While instances of police brutality in the UK is comparatively less than its US counterpart, there are nonetheless high profile incidents that have received wide media coverage.

==== Examples ====
In May 2013, 21-year-old Julian Cole was arrested outside a nightclub in Bedford by six police officers. The altercation left Cole in a vegetative state due to a severed spinal cord. Expert evidence indicated that Cole was struck with considerable force on his neck whilst his head was pulled back. Despite calls by the IPCC to suspend the officers, Bedfordshire chief constable Colette Paul refused to place the six police officers on restricted duties despite being under criminal investigation. The Bedfordshire police denied allegations that the use of excessive force on Cole was race-related.

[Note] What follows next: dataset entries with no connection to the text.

(* ===== verification/ParseFree.v ===== *)
(** The release of what read_stream has collected (utils/initrd-parse.c, [free_streams]
    and [free_cpios]; utils/initrd-cpio.c, [cpio_free]), on the heap of ListTail.

    A block of data of the first list is a struct stream, one of the second a struct
    cpio. How a structure lies in the bytes of its block is a parameter: [stream_addr]
    is the buffer of a stream that was allocated, [None] for one that was not;
    [cpio_headers] is the list of the headers of an archive, and [cpio_clear] the
    structure after the assignments of cpio_free. *)

From Stdlib Require Import ZArith Ascii String Lia.
From stdpp Require Import base gmap list strings fin_maps tactics.
From S2P Require Import Prelude ListTail.

Open Scope Z_scope.
Open Scope cprog_scope.

Definition set_block (b : loc) (v : bytes) (h : heap) : heap := {| cells := cells h; blocks := <[b := v]> (blocks h) |}.
Definition load_block (h : heap) (b : loc) : out bytes :=
  match blocks h !! b with Some v => Ret v | None => Undef end.

Section Layout.
Context (stream_addr : bytes -> option loc) (cpio_headers : bytes -> option loc) (cpio_clear : bytes -> bytes).

(** The loop reads the structure of every element without looking whether there is one. *)
Fixpoint streams_loop (fuel : nat) (h : heap) (l : option loc) : out heap :=
  match l with
  | None => Ret h
  | Some p =>
      match fuel with
      | O => NoFuel
      | S fuel =>
          let! e := deref h p in
          match data e with
          | None => Undef
          | Some b =>
              let! st := load_block h b in
              let! h := match stream_addr st with Some a => free_block a h | None => Ret h end in
              let! e := deref h p in
              streams_loop fuel h (next e)
          end
      end
  end.

Definition free_streams (h : heap) (stream : option loc) : out heap :=
  let! h := streams_loop (fuel_of h) h stream in
  match stream with Some _ => list_free h stream | None => Ret h end.

Definition cpio_free (b : loc) (h : heap) : out heap :=
  let! c := load_block h b in
  let! h := list_free h (cpio_headers c) in
  let! c := load_block h b in
  Ret (set_block b (cpio_clear c) h).

Fixpoint cpios_loop (fuel : nat) (h : heap) (l : option loc) : out heap :=
  match l with
  | None => Ret h
  | Some p =>
      match fuel with
      | O => NoFuel
      | S fuel =>
          let! e := deref h p in
          let! h := match data e with Some b => cpio_free b h | None => Ret h end in
          let! e := deref h p in
          cpios_loop fuel h (next e)
      end
  end.

Definition free_cpios (h : heap) (cpios : option loc) : out heap :=
  let! h := cpios_loop (fuel_of h) h cpios in
  list_free h cpios.

(** The cleanups at the end of initrd-ls and initrd-extract, the last variable first. *)
Definition release (h : heap) (streams cpios : option loc) : out heap :=
  let! h := match cpios with Some _ => free_cpios h cpios | None => Ret h end in
  match streams with Some _ => free_streams h streams | None => Ret h end.

(** ** What the heap holds *)

(** [h] is [h1] with the buffers [bs]. *)
Record has_buffers (h1 h : heap) (bs : list loc) : Prop := {
  hb_cells : cells h = cells h1;
  hb_nodup : NoDup bs;
  hb_new b : b ∈ bs -> blocks h1 !! b = None /\ is_Some (blocks h !! b);
  hb_rest b : b ∉ bs -> blocks h !! b = blocks h1 !! b;
}.

(** [h] is [h1] with the lists at [hds]. *)
Inductive has_lists (h1 : heap) : list (option loc) -> heap -> Prop :=
  | no_list : has_lists h1 [] h1
  | one_list h2 h hd els hds : has_lists h1 hds h2 -> owns h2 h hd els -> has_lists h1 (hd :: hds) h.

Definition content (h : heap) (x : element) : option bytes := x.2 ≫= fun b => blocks h !! b.

(** The heap after an image was read: on top of [base] are the list of the streams, the
    buffers of the streams that were unpacked, the list of the archives, and the list of
    the headers of each archive. *)
Record image_heap (base h : heap) (streams cpios : option loc) : Prop := {
  im_parts : exists h1 h2 h3 sl cl bs hds,
    owns base h1 streams sl /\ (forall x, x ∈ sl -> is_Some (content h1 x)) /\
    has_buffers h1 h2 bs /\ bs = omap (fun x => content h1 x ≫= stream_addr) sl /\
    owns h2 h3 cpios cl /\ (forall x, x ∈ cl -> is_Some (content h3 x)) /\
    has_lists h3 hds h /\ hds = map (fun x => content h3 x ≫= cpio_headers) cl;
}.

(** ** Lemmas *)

Lemma heap_ext h h' : cells h = cells h' -> (forall b, blocks h !! b = blocks h' !! b) -> h = h'.
Proof. destruct h, h'. cbn. intros -> H. f_equal. by apply map_eq. Qed.

Lemma deref_seg h p d n : cells h !! p = Some {| next := n; data := d |} -> deref h p = Ret {| next := n; data := d |}.
Proof. unfold deref. by intros ->. Qed.

Lemma streams_loop_ok h1 h head sl f :
  seg (cells h) head sl None -> (forall x, x ∈ sl -> is_Some (content h1 x)) ->
  has_buffers h1 h (omap (fun x => content h1 x ≫= stream_addr) sl) -> (length sl < f)%nat ->
  streams_loop f h head = Ret h1.
Proof.
  revert h head f. induction sl as [|[p d] sl IH]; intros h head f Hs Hc Hb Hf; (destruct f as [|f]; [cbn in Hf; lia|]).
  - cbn in Hs. subst head. cbn. f_equal. apply heap_ext; [by apply hb_cells with []|].
    intros b. eapply hb_rest; [done|]. apply not_elem_of_nil.
  - destruct Hs as (-> & n & Hp & Hs). cbn [streams_loop]. rewrite (deref_seg _ _ _ _ Hp). cbn [obind data next].
    destruct (Hc (p, d)) as [st Hst]; [by left|]. destruct d as [b|]; [|done]. cbn in Hst, Hb. rewrite Hst in Hb. cbn in Hb.
    assert (Hld : blocks h !! b = Some st).
    { rewrite (hb_rest _ _ _ Hb); [done|]. intros Hin. destruct (hb_new _ _ _ Hb b Hin) as [? _]. congruence. }
    unfold load_block. rewrite Hld. cbn [obind]. destruct (stream_addr st) as [a|].
    + destruct (hb_new _ _ _ Hb a ltac:(by left)) as [Ha [v Hv]]. unfold free_block. rewrite Hv. cbn [obind].
      rewrite (deref_seg _ p (Some b) n) by done. cbn [obind next].
      pose proof (hb_nodup _ _ _ Hb) as [Hna Hnd]%list.NoDup_cons.
      apply IH; [done|intros; apply Hc; by right| |cbn in Hf; lia]. constructor; cbn; [by apply (hb_cells _ _ _ Hb)|done| |].
      * intros c Hin. rewrite lookup_delete_ne by (intros ->; done). apply (hb_new _ _ _ Hb). by right.
      * intros c Hin. destruct (decide (c = a)) as [->|Hne]; [by rewrite lookup_delete_eq|].
        rewrite lookup_delete_ne by done. apply (hb_rest _ _ _ Hb). rewrite elem_of_cons. tauto.
    + cbn [obind]. rewrite (deref_seg _ _ _ _ Hp). cbn [obind next].
      apply IH; [done|intros; apply Hc; by right|done|cbn in Hf; lia].
Qed.

Lemma list_free_owned base h head l : owns base h head l -> list_free h head = Ret base.
Proof.
  intros Ho. unfold list_free. eapply free_loop_owned; [done|].
  eapply seg_fuel; [by eapply owns_seg|by eapply owns_cells].
Qed.

Lemma free_streams_ok base h1 h streams sl :
  owns base h1 streams sl -> (forall x, x ∈ sl -> is_Some (content h1 x)) ->
  has_buffers h1 h (omap (fun x => content h1 x ≫= stream_addr) sl) -> free_streams h streams = Ret base.
Proof.
  intros Ho Hc Hb. unfold free_streams. pose proof (hb_cells _ _ _ Hb) as Hcells.
  rewrite (streams_loop_ok h1 h streams sl); [|rewrite Hcells; by eapply owns_seg|done..|].
  - cbn [obind]. pose proof (list_free_owned _ _ _ _ Ho) as Hl. by destruct streams.
  - apply seg_fuel with streams; [rewrite Hcells; by eapply owns_seg|by eapply owns_cells].
Qed.

(** Lists above a heap, and a change of a block below them. *)
Lemma has_lists_cells h1 hds h p e : has_lists h1 hds h -> cells h1 !! p = Some e -> cells h !! p = Some e.
Proof.
  induction 1 as [|h2 h hd els hds Hl IH Ho]; intros Hp; [done|]. specialize (IH Hp).
  rewrite (owns_rest _ _ _ _ Ho); [done|]. intros Hin. pose proof (owns_old _ _ _ _ Ho p Hin). congruence.
Qed.

Lemma has_lists_blocks h1 hds h b v : has_lists h1 hds h -> blocks h1 !! b = Some v -> blocks h !! b = Some v.
Proof.
  induction 1 as [|h2 h hd els hds Hl IH Ho]; intros Hp; [done|]. specialize (IH Hp).
  rewrite (owns_others _ _ _ _ Ho); [done|]. intros Hin. pose proof (owns_data _ _ _ _ Ho b Hin) as [? _]. congruence.
Qed.

Lemma owns_set_below base h head l b v :
  owns base h head l -> is_Some (blocks base !! b) -> owns (set_block b v base) (set_block b v h) head l.
Proof.
  intros Ho [w Hb]. destruct Ho as [O1 O2 O3 O4 O5 O6 O7].
  assert (Hn : b ∉ omap snd l) by (intros Hin; destruct (O6 b Hin); congruence).
  constructor; cbn; try done.
  - intros c Hc. rewrite !lookup_insert_ne by (intros ->; done). by apply O6.
  - intros c Hc. rewrite !lookup_insert. case_decide; [done|]. by apply O7.
Qed.

Lemma has_lists_set h1 hds h b v :
  has_lists h1 hds h -> is_Some (blocks h1 !! b) -> has_lists (set_block b v h1) hds (set_block b v h).
Proof.
  intros Hl [w Hb]. induction Hl as [|h2 h hd els hds Hl IH Ho]; [constructor|].
  econstructor; [exact IH|]. apply owns_set_below; [done|]. exists w. by eapply has_lists_blocks.
Qed.

Lemma owns_set_own base h head l b v : owns base h head l -> b ∈ omap snd l -> owns base (set_block b v h) head l.
Proof.
  intros [O1 O2 O3 O4 O5 O6 O7] Hb. constructor; cbn; try done.
  - intros c Hc. rewrite lookup_insert. case_decide; [subst; split; [by apply O6|done]|by apply O6].
  - intros c Hc. rewrite lookup_insert_ne by (intros ->; done). by apply O7.
Qed.

Lemma cpios_loop_ok h2 cpios cl h3 h l head f :
  owns h2 h3 cpios cl -> seg (cells h3) head l None -> (forall x, x ∈ l -> x ∈ cl) -> NoDup (omap snd l) ->
  (forall x, x ∈ l -> is_Some (content h3 x)) ->
  has_lists h3 (map (fun x => content h3 x ≫= cpio_headers) l) h -> (length l < f)%nat ->
  exists h3', cpios_loop f h head = Ret h3' /\ owns h2 h3' cpios cl.
Proof.
  revert h3 h head f. induction l as [|[p d] l IH]; intros h3 h head f Ho Hs Hin Hnd Hc Hl Hf; (destruct f as [|f]; [cbn in Hf; lia|]).
  - cbn in Hs. subst head. inversion Hl; subst. cbn. eauto.
  - destruct Hs as (-> & n & Hp & Hs). cbn [cpios_loop].
    rewrite (deref_seg _ p d n) by (by eapply has_lists_cells). cbn [obind data].
    destruct (Hc (p, d)) as [c Hcc]; [by left|]. destruct d as [b|]; [|done]. cbn in Hcc.
    inversion Hl as [|h4 h' hd els hds Hl' Ho' E1 E2]; subst. cbn in Ho', Hl'. rewrite Hcc in Ho'. cbn in Ho'.
    cbn in Hnd. apply list.NoDup_cons in Hnd as [Hnb Hnd].
    assert (Hb4 : blocks h4 !! b = Some c) by (by eapply has_lists_blocks).
    unfold cpio_free, load_block. rewrite (has_lists_blocks _ _ _ b c Hl Hcc). cbn [obind].
    rewrite (list_free_owned _ _ _ _ Ho'). cbn [obind]. rewrite Hb4. cbn [obind].
    rewrite (deref_seg _ p (Some b) n) by exact (has_lists_cells _ _ _ _ _ Hl' Hp). cbn [obind next].
    apply (IH (set_block b (cpio_clear c) h3)).
    + apply owns_set_own; [done|]. apply list_elem_of_omap. exists (p, Some b). split; [apply Hin; by left|done].
    + done.
    + intros x Hx. apply Hin. by right.
    + done.
    + intros [q [d|]] Hx; [|by destruct (Hc (q, None)); [right|]]. unfold content. cbn. rewrite lookup_insert_is_Some'.
      right. apply (Hc (q, Some d)). by right.
    + erewrite map_ext_in; [apply has_lists_set; [exact Hl'|by rewrite Hcc]|].
      intros [q [d|]] Hx; unfold content; cbn; [|done]. rewrite lookup_insert_ne; [done|]. intros ->. apply Hnb.
      apply list_elem_of_omap. exists (q, Some d). split; [by apply list_elem_of_In|done].
    + cbn in Hf. lia.
Qed.

Lemma free_cpios_ok h2 h3 h cpios cl :
  owns h2 h3 cpios cl -> (forall x, x ∈ cl -> is_Some (content h3 x)) ->
  has_lists h3 (map (fun x => content h3 x ≫= cpio_headers) cl) h -> free_cpios h cpios = Ret h2.
Proof.
  intros Ho Hc Hl. unfold free_cpios.
  assert (Hs : seg (cells h) cpios cl None).
  { eapply seg_ext; [by eapply owns_seg|]. intros p Hp. destruct (seg_in _ _ _ _ p (owns_seg _ _ _ _ Ho) Hp) as [e He].
    rewrite He. by eapply has_lists_cells. }
  destruct (cpios_loop_ok h2 cpios cl h3 h cl cpios (fuel_of h)) as (h3' & -> & Ho'); [done|by eapply owns_seg|done|by eapply owns_blocks|done|done|
    apply seg_fuel with cpios; [done|by eapply owns_cells]|].
  cbn [obind]. by eapply list_free_owned.
Qed.

(** C17. After an image was read, the cleanups of initrd-ls and initrd-extract end, free the
    two lists, the structures in them, the unpacked buffers and the headers of all
    archives, each exactly once, and leave the memory as it was before; nothing that has
    been freed is read. *)
Theorem image_released base h streams cpios :
  image_heap base h streams cpios -> release h streams cpios = Ret base.
Proof.
  intros [(h1 & h2 & h3 & sl & cl & bs & hds & Hos & Hcs & Hb & -> & Hoc & Hcc & Hl & ->)]. unfold release.
  assert (match cpios with Some _ => free_cpios h cpios | None => Ret h end = Ret h2) as ->.
  { pose proof (free_cpios_ok h2 h3 h cpios cl Hoc Hcc Hl) as Hf. destruct cpios; [done|]. done. }
  cbn [obind]. pose proof (free_streams_ok base h1 h2 streams sl Hos Hcs Hb) as Hf. by destruct streams.
Qed.

End Layout.

(** ** An image with one unpacked stream and one archive with one header *)

Definition add_one (p b : loc) (v : bytes) (h : heap) : heap :=
  {| cells := <[p := {| next := None; data := Some b |}]> (cells h); blocks := <[b := v]> (blocks h) |}.

Lemma owns_one h p b v : cells h !! p = None -> blocks h !! b = None -> owns h (add_one p b v h) (Some p) [(p, Some b)].
Proof.
  intros Hp Hb. constructor; cbn.
  - split; [done|]. exists None. split; [apply lookup_insert_eq|done].
  - apply list.NoDup_singleton.
  - apply list.NoDup_singleton.
  - by intros q ->%list_elem_of_singleton.
  - intros q Hq. rewrite lookup_insert_ne; [done|]. intros ->. apply Hq. by left.
  - intros c ->%list_elem_of_singleton. by rewrite lookup_insert_eq.
  - intros c Hc. rewrite lookup_insert_ne; [done|]. intros ->. apply Hc. by left.
Qed.

Definition demo_addr (st : bytes) : option loc := if decide (st = #"stream") then Some 3%positive else None.
Definition demo_headers (c : bytes) : option loc := if decide (c = #"cpio") then Some 6%positive else None.
Definition demo_image : heap :=
  add_one 6 7 #"header" (add_one 4 5 #"cpio" (set_block 3 #"unpacked" (add_one 1 2 #"stream" {| cells := ∅; blocks := ∅ |}))).

Lemma image_released_witness :
  release demo_addr demo_headers (fun _ => []) demo_image (Some 1%positive) (Some 4%positive) = Ret {| cells := ∅; blocks := ∅ |}.
Proof.
  apply (image_released demo_addr demo_headers (fun _ => []) {| cells := ∅; blocks := ∅ |}). constructor.
  eexists (add_one 1 2 #"stream" _), (set_block 3 #"unpacked" _), (add_one 4 5 #"cpio" _), [(1%positive, Some 2%positive)], [(4%positive, Some 5%positive)], [3%positive], [Some 6%positive].
  split_and!.
  - by apply owns_one.
  - intros x ->%list_elem_of_singleton. vm_compute. by eexists.
  - constructor; [done|apply list.NoDup_singleton| |].
    + intros c ->%list_elem_of_singleton. by vm_compute; split; [|eexists].
    + intros c Hc. cbn. rewrite lookup_insert_ne; [done|]. intros <-. apply Hc. by left.
  - by vm_compute.
  - by apply owns_one.
  - intros x ->%list_elem_of_singleton. vm_compute. by eexists.
  - econstructor; [constructor|]. by apply owns_one.
  - by vm_compute.
Defined.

On 20 February 2014, Bedfordshire Police Constables Christopher Thomas and Christopher Pitts, chased Faruk Ali before allegedly knocking him over and punching him in the face outside his family home. Ali was described as an autistic man who had the mental age of a five-year-old. The police officers, who were accused of laughing throughout the ordeal, were cleared of misconduct in public office by the Aylesbury Crown Court. Following an investigation by the IPCC, the officers were fired following breaches of standards of professional conduct including standards of honesty, integrity, authority, equality, and diversity.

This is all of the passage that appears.